### EXERCISE OBJECTIVE
Each line in the entries below that holds the word "gets" belongs in the answer.

··· DATA SUPPLIED ···

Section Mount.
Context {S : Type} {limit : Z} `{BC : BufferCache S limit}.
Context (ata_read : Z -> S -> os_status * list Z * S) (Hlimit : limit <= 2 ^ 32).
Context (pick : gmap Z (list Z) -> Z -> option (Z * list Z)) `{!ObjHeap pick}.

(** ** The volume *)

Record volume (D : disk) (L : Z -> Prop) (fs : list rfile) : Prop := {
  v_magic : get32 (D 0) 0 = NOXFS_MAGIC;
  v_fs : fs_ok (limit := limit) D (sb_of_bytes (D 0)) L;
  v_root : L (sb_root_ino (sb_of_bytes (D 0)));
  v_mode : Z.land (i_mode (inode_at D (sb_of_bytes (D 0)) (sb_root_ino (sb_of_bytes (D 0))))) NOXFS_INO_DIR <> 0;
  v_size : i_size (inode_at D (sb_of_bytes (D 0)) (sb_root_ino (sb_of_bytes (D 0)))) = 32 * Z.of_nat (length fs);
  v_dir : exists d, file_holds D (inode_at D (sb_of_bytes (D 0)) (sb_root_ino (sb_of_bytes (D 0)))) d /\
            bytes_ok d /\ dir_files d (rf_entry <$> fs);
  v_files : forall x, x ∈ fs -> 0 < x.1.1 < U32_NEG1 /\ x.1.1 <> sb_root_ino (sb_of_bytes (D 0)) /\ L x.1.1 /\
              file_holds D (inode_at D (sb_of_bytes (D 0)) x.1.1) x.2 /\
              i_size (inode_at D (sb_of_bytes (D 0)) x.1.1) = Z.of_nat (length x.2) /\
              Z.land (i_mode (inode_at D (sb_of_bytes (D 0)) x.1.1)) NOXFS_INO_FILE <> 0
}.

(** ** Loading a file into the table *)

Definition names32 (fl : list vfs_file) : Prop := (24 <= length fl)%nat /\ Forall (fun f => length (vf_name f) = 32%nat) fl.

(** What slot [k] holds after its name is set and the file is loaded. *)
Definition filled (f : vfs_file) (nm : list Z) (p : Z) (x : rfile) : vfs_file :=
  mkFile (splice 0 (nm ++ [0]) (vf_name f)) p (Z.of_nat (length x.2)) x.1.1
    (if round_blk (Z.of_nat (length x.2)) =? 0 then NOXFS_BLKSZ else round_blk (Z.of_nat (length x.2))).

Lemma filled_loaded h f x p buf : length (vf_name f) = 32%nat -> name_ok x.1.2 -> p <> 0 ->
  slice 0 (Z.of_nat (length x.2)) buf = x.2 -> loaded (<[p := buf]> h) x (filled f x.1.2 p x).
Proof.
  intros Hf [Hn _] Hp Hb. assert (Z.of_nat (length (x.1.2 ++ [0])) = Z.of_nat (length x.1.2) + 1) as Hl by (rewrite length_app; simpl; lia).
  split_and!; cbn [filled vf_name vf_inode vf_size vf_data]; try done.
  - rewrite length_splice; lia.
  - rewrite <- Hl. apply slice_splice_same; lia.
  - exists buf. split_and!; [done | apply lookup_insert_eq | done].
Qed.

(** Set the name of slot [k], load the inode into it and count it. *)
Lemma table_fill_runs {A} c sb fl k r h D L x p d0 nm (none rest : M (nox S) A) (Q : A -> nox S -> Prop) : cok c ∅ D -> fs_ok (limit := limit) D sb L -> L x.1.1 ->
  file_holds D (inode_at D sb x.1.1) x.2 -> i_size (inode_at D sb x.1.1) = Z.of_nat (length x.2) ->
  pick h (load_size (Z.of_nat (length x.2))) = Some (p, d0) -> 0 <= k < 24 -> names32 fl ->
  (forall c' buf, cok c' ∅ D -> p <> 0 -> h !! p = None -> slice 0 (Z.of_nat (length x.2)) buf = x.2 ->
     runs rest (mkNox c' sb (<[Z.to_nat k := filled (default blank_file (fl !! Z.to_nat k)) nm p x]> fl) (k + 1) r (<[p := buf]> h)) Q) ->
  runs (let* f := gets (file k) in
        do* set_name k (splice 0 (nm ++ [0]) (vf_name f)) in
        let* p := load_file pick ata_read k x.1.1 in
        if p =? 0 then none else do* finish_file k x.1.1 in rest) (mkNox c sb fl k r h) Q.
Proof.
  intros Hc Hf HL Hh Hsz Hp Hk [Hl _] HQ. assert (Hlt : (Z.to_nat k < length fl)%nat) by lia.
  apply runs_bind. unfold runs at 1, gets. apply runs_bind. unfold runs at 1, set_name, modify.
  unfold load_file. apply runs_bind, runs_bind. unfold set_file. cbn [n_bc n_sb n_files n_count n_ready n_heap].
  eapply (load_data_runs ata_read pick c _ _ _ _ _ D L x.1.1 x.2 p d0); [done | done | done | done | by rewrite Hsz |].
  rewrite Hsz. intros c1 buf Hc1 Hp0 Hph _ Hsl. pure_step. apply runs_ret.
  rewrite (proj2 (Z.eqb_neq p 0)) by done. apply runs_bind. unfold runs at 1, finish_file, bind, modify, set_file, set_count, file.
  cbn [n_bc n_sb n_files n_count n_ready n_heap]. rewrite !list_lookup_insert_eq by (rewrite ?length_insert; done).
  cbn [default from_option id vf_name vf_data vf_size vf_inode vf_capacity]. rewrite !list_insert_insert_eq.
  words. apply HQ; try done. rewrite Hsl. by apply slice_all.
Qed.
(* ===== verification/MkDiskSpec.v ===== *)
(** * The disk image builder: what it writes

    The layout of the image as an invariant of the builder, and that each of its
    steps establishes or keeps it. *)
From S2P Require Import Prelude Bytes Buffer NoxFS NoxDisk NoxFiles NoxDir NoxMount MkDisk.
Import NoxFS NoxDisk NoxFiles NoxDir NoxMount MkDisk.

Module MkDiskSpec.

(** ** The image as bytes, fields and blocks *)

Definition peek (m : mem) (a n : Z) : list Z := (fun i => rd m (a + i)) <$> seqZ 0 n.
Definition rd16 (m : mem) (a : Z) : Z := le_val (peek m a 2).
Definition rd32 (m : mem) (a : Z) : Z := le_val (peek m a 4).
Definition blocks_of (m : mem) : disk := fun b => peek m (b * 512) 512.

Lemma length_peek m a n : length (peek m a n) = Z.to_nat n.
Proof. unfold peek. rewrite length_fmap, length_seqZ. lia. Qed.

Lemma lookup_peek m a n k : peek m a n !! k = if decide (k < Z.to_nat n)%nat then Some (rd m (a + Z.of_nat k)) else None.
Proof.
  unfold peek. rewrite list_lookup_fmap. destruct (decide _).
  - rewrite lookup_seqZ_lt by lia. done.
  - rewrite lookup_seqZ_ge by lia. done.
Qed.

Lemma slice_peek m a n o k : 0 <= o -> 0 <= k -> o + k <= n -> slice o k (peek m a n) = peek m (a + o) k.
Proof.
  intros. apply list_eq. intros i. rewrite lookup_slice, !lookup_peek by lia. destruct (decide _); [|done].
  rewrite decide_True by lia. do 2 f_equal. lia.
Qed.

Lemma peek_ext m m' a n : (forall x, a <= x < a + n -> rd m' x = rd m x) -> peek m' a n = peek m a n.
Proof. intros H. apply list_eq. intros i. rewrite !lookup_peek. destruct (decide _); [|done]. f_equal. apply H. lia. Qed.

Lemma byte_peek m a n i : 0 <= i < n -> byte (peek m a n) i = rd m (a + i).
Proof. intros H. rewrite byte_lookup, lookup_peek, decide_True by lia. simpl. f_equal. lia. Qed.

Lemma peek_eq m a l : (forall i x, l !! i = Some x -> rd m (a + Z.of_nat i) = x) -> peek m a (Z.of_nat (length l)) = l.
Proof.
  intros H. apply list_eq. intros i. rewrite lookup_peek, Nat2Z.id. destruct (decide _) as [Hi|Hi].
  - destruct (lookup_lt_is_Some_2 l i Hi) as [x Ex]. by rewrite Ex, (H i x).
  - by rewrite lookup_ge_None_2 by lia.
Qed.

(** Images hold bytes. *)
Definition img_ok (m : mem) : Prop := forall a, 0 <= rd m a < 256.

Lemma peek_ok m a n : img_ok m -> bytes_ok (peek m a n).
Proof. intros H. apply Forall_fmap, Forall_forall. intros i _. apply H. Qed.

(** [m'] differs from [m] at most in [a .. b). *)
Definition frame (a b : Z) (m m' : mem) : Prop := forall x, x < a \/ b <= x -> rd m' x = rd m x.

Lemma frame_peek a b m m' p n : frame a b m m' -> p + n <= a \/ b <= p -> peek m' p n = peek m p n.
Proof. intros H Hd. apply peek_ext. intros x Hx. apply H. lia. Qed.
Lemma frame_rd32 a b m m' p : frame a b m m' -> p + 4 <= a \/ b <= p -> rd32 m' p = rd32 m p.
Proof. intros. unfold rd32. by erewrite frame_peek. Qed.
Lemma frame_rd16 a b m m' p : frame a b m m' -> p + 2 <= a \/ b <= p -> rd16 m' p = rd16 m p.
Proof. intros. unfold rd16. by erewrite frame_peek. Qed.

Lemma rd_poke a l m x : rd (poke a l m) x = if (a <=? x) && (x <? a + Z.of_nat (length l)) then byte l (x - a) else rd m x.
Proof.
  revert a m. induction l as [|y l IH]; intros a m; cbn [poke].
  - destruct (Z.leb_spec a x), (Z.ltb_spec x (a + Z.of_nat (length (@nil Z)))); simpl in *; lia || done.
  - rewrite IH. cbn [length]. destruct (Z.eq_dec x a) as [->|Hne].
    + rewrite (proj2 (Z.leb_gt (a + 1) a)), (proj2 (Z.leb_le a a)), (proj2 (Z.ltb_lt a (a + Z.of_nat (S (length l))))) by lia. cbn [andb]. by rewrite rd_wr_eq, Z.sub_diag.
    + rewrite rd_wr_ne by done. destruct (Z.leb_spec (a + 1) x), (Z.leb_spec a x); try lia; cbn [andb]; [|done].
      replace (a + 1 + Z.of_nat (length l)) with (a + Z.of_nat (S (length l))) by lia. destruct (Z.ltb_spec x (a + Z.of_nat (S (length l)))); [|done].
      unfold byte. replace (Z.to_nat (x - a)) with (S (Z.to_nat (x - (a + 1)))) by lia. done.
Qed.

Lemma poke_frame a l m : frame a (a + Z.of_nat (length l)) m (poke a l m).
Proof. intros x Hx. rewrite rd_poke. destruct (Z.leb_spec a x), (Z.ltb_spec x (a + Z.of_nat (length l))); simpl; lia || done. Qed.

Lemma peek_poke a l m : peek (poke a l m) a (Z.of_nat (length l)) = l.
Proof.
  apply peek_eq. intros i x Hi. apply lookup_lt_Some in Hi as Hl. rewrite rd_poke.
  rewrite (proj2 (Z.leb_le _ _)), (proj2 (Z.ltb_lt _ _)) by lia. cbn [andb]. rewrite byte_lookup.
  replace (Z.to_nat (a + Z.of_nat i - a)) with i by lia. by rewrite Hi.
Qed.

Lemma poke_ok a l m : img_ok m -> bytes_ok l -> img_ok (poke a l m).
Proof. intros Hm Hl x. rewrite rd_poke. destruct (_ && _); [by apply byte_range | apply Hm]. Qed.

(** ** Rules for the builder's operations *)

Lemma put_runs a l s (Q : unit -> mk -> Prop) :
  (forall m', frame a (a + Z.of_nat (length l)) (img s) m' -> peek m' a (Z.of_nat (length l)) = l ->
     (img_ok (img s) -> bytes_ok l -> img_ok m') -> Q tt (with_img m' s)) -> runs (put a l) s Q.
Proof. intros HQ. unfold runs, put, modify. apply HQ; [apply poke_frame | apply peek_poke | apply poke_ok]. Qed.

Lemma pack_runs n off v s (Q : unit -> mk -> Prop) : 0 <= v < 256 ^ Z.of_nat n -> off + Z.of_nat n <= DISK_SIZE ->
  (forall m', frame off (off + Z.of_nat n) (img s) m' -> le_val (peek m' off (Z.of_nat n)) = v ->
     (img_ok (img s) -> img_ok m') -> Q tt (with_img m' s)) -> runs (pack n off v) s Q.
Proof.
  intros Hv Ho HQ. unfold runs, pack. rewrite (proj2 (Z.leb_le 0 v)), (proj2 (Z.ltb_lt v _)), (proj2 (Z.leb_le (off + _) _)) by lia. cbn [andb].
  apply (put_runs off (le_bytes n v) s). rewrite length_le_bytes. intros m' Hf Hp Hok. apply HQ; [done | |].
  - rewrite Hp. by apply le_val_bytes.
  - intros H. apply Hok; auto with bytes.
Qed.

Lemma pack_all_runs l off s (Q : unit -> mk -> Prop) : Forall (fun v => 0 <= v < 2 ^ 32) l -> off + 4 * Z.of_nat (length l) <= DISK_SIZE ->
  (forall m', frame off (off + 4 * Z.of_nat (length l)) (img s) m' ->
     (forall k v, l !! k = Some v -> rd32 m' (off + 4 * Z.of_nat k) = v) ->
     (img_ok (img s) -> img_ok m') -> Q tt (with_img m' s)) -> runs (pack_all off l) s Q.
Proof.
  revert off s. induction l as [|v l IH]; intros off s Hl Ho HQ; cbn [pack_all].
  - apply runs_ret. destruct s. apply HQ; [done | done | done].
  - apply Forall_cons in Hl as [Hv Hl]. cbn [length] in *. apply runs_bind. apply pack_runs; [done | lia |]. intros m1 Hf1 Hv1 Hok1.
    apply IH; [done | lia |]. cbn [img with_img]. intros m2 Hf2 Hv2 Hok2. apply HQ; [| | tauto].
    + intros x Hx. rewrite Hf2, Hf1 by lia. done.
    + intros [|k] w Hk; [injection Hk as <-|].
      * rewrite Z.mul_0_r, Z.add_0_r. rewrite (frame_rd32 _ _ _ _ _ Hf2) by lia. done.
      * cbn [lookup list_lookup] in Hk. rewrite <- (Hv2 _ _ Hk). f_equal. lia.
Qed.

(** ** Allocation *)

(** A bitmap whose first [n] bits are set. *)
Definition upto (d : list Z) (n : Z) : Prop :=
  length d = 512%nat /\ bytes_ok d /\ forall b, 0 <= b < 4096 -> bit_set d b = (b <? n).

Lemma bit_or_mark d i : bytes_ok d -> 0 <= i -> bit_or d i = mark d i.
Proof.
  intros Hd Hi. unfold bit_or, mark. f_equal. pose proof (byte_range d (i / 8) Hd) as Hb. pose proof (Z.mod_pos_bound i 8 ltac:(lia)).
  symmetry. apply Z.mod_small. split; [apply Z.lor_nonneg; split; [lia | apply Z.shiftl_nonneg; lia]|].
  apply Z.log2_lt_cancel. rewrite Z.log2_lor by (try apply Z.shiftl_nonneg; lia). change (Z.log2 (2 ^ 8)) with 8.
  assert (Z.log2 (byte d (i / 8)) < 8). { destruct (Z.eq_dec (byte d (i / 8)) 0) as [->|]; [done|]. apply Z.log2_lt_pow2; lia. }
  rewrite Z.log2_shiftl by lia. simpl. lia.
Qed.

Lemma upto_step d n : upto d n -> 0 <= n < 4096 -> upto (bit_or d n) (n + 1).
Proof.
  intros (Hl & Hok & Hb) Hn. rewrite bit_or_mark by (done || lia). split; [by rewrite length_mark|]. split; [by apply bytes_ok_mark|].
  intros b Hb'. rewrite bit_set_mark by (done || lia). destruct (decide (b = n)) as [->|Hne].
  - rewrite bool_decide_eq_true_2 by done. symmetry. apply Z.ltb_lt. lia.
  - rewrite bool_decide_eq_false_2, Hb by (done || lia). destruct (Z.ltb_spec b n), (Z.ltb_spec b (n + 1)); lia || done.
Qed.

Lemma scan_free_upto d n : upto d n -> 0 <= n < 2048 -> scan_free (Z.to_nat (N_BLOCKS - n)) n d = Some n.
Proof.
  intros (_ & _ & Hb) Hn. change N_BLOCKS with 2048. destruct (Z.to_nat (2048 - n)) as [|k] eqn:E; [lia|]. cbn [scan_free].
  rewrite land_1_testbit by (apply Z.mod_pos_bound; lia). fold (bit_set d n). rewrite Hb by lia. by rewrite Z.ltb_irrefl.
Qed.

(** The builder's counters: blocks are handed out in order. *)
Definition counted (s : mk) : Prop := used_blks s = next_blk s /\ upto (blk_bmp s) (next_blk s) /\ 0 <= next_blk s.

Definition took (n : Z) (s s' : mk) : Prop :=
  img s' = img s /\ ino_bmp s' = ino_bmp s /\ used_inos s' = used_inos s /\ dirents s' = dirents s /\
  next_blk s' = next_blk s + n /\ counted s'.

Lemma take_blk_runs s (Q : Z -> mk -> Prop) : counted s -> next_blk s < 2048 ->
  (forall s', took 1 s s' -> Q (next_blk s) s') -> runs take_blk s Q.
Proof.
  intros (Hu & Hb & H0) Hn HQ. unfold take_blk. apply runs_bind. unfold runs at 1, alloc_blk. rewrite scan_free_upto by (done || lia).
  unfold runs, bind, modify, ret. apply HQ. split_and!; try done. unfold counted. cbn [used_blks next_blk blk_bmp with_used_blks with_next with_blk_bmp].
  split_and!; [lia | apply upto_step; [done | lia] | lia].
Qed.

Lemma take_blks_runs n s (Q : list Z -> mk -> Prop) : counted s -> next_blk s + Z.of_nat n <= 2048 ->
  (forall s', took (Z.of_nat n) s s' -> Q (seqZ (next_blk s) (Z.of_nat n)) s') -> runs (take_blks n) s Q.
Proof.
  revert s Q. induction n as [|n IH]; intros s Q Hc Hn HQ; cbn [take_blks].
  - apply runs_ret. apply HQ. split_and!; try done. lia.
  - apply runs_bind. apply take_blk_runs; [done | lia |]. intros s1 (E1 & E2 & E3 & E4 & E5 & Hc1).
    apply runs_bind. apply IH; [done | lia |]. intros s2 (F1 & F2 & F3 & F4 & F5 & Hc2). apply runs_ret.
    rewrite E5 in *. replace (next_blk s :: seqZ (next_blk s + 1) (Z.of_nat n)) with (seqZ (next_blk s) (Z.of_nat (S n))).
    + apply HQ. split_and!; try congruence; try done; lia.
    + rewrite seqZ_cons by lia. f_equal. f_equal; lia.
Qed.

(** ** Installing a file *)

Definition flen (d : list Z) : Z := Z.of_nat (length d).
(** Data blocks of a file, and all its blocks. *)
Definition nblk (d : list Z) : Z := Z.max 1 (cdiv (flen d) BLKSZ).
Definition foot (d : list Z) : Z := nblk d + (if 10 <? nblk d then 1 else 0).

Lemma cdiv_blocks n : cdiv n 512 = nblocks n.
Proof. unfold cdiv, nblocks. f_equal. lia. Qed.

···

### EXERCISE RESPONSE
  runs (let* f := gets (file k) in
  apply runs_bind. unfold runs at 1, gets. apply runs_bind. unfold runs at 1, set_name, modify.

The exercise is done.